- Opening Delimiter -

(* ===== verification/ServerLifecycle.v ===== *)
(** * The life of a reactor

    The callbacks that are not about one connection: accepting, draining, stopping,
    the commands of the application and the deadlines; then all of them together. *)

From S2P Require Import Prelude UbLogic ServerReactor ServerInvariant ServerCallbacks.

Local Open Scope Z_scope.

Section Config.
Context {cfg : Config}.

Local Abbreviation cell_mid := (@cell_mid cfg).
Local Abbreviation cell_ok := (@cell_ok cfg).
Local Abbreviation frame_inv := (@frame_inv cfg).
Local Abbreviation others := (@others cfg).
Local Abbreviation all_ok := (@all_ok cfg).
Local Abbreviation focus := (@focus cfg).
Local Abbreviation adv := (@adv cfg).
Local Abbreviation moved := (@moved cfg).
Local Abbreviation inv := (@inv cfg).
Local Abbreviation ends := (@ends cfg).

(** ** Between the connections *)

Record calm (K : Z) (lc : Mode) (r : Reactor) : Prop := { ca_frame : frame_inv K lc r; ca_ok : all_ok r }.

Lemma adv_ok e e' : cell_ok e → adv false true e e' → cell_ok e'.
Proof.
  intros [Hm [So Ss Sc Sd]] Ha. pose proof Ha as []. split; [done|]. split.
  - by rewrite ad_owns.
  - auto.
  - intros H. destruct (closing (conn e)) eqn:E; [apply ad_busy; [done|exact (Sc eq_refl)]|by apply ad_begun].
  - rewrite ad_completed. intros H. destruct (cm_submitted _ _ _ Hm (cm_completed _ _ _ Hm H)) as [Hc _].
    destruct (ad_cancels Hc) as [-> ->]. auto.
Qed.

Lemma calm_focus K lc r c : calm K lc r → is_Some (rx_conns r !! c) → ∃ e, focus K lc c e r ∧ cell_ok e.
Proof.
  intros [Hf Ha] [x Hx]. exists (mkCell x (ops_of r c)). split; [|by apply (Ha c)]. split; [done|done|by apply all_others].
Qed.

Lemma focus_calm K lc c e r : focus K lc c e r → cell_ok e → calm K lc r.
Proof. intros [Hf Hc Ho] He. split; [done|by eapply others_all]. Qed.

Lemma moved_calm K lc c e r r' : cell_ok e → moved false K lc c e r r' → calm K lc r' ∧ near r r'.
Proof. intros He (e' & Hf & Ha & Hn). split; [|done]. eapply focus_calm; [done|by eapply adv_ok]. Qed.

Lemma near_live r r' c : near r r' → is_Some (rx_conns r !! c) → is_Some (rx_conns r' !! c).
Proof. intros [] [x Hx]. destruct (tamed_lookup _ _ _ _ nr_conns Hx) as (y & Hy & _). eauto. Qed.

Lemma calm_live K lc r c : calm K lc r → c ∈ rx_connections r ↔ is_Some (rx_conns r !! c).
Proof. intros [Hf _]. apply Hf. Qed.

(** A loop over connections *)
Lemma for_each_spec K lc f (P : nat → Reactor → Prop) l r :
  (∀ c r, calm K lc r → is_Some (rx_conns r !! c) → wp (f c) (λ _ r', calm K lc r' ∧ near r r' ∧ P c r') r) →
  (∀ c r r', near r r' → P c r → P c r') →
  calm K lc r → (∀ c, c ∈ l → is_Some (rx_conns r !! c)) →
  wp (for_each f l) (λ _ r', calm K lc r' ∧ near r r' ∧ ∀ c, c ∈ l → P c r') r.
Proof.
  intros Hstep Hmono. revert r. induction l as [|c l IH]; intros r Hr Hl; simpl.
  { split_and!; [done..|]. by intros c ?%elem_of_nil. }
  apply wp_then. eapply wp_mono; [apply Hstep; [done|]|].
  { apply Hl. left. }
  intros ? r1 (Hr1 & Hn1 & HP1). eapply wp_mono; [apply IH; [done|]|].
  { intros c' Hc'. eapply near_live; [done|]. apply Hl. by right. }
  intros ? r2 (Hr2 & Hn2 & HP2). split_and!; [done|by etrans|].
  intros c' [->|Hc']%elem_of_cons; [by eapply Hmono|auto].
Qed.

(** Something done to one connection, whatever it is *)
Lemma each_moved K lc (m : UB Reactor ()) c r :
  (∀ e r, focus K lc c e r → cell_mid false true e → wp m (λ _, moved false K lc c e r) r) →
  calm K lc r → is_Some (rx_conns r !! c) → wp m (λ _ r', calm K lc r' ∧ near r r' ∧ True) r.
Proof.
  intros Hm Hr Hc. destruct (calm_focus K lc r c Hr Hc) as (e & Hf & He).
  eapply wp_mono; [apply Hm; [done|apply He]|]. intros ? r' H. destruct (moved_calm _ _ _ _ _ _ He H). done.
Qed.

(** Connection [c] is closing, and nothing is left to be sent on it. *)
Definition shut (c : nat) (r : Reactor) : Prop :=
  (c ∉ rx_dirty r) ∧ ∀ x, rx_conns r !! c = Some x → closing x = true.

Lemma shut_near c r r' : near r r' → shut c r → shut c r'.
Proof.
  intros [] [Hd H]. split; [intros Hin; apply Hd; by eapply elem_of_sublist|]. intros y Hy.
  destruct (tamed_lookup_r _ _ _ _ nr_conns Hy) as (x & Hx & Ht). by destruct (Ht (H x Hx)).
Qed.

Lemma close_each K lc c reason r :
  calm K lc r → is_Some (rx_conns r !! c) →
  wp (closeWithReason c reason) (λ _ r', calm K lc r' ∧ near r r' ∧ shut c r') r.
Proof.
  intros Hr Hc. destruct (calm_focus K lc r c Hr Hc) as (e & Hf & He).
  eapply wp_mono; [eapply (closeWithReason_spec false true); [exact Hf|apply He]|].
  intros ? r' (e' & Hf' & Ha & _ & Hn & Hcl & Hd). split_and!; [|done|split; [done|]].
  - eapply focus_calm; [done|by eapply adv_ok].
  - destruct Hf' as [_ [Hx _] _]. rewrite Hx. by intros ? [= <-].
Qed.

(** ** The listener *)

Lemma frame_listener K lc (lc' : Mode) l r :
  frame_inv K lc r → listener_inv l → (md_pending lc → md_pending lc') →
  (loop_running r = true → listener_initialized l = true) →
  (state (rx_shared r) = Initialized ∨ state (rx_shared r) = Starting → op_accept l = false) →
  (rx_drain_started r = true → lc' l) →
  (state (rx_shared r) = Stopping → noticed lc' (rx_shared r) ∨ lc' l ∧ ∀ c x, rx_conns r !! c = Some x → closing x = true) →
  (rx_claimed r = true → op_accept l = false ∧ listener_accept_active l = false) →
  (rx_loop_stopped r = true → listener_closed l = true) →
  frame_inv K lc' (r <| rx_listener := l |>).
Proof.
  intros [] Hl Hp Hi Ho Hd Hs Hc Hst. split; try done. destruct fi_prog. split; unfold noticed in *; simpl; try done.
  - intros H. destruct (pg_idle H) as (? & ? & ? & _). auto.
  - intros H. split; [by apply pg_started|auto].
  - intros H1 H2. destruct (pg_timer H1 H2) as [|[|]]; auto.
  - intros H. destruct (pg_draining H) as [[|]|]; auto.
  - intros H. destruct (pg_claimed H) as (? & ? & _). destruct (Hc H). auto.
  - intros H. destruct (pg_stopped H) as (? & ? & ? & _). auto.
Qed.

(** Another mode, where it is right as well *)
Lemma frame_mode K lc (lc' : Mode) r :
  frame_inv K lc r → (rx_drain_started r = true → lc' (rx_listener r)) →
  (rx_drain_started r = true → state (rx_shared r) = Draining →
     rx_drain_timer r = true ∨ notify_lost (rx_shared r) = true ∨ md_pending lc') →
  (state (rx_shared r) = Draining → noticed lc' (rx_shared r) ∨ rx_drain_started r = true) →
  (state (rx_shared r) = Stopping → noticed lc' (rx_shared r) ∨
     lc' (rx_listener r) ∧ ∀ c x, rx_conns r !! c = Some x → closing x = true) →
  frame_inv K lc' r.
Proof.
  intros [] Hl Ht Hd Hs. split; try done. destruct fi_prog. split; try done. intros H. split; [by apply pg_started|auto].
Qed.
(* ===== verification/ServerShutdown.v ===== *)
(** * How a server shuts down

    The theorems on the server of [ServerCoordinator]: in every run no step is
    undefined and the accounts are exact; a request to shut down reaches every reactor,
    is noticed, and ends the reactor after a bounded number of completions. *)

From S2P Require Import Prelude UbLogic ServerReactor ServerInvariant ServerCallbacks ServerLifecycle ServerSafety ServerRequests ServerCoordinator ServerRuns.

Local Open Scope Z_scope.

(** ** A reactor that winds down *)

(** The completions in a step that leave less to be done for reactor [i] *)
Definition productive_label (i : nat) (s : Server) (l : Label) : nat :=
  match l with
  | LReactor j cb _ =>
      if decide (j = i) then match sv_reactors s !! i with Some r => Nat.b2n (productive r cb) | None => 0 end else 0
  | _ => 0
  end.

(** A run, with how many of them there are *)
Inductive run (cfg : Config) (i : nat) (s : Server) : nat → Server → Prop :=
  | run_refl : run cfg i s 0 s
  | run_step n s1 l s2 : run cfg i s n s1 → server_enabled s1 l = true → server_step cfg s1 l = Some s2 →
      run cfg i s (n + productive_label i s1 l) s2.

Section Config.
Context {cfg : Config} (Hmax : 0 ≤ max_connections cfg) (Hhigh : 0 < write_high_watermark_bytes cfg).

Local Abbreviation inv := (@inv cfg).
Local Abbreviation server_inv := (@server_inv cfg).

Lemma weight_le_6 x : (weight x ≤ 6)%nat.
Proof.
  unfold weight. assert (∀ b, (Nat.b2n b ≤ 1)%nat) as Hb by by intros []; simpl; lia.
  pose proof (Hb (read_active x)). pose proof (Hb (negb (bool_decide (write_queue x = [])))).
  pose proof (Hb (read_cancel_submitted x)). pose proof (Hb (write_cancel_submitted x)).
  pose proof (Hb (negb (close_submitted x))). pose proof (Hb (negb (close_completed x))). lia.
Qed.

- Closing Delimiter -

Look through the listing and return each line containing the word "Require".

From S2P Require Import Prelude UbLogic ServerReactor ServerInvariant ServerCallbacks.
From S2P Require Import Prelude UbLogic ServerReactor ServerInvariant ServerCallbacks ServerLifecycle ServerSafety ServerRequests ServerCoordinator ServerRuns.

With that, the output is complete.